--- START ---
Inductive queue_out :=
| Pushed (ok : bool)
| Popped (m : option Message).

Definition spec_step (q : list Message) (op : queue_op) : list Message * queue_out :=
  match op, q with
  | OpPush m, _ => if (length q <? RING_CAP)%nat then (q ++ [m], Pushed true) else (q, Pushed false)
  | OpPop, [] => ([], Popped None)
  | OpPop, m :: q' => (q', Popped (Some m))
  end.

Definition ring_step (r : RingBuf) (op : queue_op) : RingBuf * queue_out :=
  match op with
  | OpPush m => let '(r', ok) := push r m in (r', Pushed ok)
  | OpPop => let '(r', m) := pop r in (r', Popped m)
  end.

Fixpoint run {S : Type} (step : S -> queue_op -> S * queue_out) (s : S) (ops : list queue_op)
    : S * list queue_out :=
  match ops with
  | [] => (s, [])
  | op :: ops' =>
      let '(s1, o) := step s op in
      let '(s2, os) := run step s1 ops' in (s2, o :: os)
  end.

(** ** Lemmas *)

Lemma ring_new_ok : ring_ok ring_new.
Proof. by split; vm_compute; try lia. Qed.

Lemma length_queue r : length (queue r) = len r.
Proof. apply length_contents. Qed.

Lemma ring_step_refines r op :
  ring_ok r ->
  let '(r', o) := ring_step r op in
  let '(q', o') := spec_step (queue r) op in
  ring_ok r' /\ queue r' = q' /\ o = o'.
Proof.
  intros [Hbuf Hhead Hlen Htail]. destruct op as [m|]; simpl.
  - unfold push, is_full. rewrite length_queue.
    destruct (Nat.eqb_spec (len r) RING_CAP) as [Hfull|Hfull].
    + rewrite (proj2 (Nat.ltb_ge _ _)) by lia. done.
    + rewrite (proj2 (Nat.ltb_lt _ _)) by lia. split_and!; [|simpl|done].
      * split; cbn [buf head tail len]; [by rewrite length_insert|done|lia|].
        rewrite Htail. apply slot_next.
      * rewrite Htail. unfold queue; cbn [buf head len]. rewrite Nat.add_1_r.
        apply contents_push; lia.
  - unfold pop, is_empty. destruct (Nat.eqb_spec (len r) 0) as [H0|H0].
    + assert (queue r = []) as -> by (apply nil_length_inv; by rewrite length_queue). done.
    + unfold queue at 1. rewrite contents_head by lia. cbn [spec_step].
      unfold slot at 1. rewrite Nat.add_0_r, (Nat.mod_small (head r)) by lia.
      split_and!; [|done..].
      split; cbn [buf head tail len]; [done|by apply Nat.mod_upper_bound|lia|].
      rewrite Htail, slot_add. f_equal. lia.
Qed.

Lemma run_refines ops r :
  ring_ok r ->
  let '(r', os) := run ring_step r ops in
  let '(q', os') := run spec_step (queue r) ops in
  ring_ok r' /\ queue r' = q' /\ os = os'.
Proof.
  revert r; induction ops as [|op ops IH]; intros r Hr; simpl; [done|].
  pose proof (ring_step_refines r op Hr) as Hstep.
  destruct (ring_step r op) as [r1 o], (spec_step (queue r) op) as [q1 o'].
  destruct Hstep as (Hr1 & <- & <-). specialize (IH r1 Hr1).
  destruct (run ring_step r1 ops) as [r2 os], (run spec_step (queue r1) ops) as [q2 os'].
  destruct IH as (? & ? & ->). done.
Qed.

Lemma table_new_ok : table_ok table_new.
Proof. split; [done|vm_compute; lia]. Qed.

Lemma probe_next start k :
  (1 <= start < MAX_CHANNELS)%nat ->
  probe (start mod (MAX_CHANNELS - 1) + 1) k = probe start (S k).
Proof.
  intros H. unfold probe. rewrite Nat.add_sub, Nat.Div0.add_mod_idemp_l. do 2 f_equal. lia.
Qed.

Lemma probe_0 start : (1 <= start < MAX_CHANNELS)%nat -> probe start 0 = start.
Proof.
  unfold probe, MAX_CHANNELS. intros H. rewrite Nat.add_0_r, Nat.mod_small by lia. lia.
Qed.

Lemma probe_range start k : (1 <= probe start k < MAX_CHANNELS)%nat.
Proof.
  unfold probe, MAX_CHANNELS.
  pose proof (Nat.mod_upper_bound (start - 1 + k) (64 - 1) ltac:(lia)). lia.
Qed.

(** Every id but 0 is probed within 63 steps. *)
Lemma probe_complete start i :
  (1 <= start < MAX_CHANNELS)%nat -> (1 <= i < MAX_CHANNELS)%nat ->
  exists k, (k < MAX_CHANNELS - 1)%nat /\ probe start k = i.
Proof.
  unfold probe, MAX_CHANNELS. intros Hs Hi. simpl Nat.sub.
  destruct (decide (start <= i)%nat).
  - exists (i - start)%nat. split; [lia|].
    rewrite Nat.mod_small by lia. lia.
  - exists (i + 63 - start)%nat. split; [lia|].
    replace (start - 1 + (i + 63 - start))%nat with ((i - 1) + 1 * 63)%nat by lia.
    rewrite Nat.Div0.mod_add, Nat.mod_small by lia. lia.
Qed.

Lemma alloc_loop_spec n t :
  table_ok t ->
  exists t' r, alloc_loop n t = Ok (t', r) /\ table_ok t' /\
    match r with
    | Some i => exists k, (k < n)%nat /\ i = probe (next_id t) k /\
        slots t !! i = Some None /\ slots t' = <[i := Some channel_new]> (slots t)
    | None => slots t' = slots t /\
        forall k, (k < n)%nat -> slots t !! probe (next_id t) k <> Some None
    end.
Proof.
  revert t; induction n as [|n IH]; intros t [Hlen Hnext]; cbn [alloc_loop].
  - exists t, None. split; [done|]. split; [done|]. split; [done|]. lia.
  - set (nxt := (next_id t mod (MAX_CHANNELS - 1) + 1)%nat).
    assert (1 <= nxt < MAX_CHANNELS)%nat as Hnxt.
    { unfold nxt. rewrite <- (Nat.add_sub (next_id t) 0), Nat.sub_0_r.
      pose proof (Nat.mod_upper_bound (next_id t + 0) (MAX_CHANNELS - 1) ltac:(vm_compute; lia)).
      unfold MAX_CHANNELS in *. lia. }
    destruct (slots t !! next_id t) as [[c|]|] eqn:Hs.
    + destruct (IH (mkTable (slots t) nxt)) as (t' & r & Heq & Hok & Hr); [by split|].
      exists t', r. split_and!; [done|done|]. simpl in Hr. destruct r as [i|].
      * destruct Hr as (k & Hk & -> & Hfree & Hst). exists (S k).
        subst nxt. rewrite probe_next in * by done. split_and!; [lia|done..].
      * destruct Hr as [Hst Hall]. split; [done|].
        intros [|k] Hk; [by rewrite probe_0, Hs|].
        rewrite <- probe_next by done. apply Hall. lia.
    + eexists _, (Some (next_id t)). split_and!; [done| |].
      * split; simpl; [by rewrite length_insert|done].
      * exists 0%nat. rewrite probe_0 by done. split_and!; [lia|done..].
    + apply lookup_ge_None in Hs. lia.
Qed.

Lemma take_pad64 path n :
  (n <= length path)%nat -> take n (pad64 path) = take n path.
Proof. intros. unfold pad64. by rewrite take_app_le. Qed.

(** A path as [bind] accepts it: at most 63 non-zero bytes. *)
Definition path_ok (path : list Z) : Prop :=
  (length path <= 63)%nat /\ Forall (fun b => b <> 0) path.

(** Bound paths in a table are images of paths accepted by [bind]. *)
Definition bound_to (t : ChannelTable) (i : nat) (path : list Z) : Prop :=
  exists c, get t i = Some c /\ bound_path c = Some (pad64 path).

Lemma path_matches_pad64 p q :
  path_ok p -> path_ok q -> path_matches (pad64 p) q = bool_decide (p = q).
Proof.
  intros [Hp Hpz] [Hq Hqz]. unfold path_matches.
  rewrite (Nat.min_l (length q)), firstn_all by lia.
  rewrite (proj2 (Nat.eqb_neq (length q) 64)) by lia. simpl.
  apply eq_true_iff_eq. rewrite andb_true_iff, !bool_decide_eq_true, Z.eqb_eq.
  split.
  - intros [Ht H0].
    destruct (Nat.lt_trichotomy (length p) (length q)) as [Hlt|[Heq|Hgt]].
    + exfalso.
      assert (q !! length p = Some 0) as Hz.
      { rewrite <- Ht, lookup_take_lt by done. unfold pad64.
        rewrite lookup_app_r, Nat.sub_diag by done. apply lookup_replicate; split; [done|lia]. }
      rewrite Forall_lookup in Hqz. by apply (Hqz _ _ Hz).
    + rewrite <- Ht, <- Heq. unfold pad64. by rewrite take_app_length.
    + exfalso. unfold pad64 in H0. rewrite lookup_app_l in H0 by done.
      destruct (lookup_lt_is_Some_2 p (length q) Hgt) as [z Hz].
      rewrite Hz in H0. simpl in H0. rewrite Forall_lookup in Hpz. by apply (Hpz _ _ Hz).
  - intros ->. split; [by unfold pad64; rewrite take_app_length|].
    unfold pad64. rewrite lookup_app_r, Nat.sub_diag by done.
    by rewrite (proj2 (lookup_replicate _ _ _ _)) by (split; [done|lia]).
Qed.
--- END ---
● Task description
Using the listing above, copy exactly the line that contains "rewrite (proj2 (Nat.eqb_neq", the line that contains "rewrite Hz in", and each line that falls between them.

● Exercise output
  rewrite (proj2 (Nat.eqb_neq (length q) 64)) by lia. simpl.
  apply eq_true_iff_eq. rewrite andb_true_iff, !bool_decide_eq_true, Z.eqb_eq.
  split.
  - intros [Ht H0].
    destruct (Nat.lt_trichotomy (length p) (length q)) as [Hlt|[Heq|Hgt]].
    + exfalso.
      assert (q !! length p = Some 0) as Hz.
      { rewrite <- Ht, lookup_take_lt by done. unfold pad64.
        rewrite lookup_app_r, Nat.sub_diag by done. apply lookup_replicate; split; [done|lia]. }
      rewrite Forall_lookup in Hqz. by apply (Hqz _ _ Hz).
    + rewrite <- Ht, <- Heq. unfold pad64. by rewrite take_app_length.
    + exfalso. unfold pad64 in H0. rewrite lookup_app_l in H0 by done.
      destruct (lookup_lt_is_Some_2 p (length q) Hgt) as [z Hz].
      rewrite Hz in H0. simpl in H0. rewrite Forall_lookup in Hpz. by apply (Hpz _ _ Hz).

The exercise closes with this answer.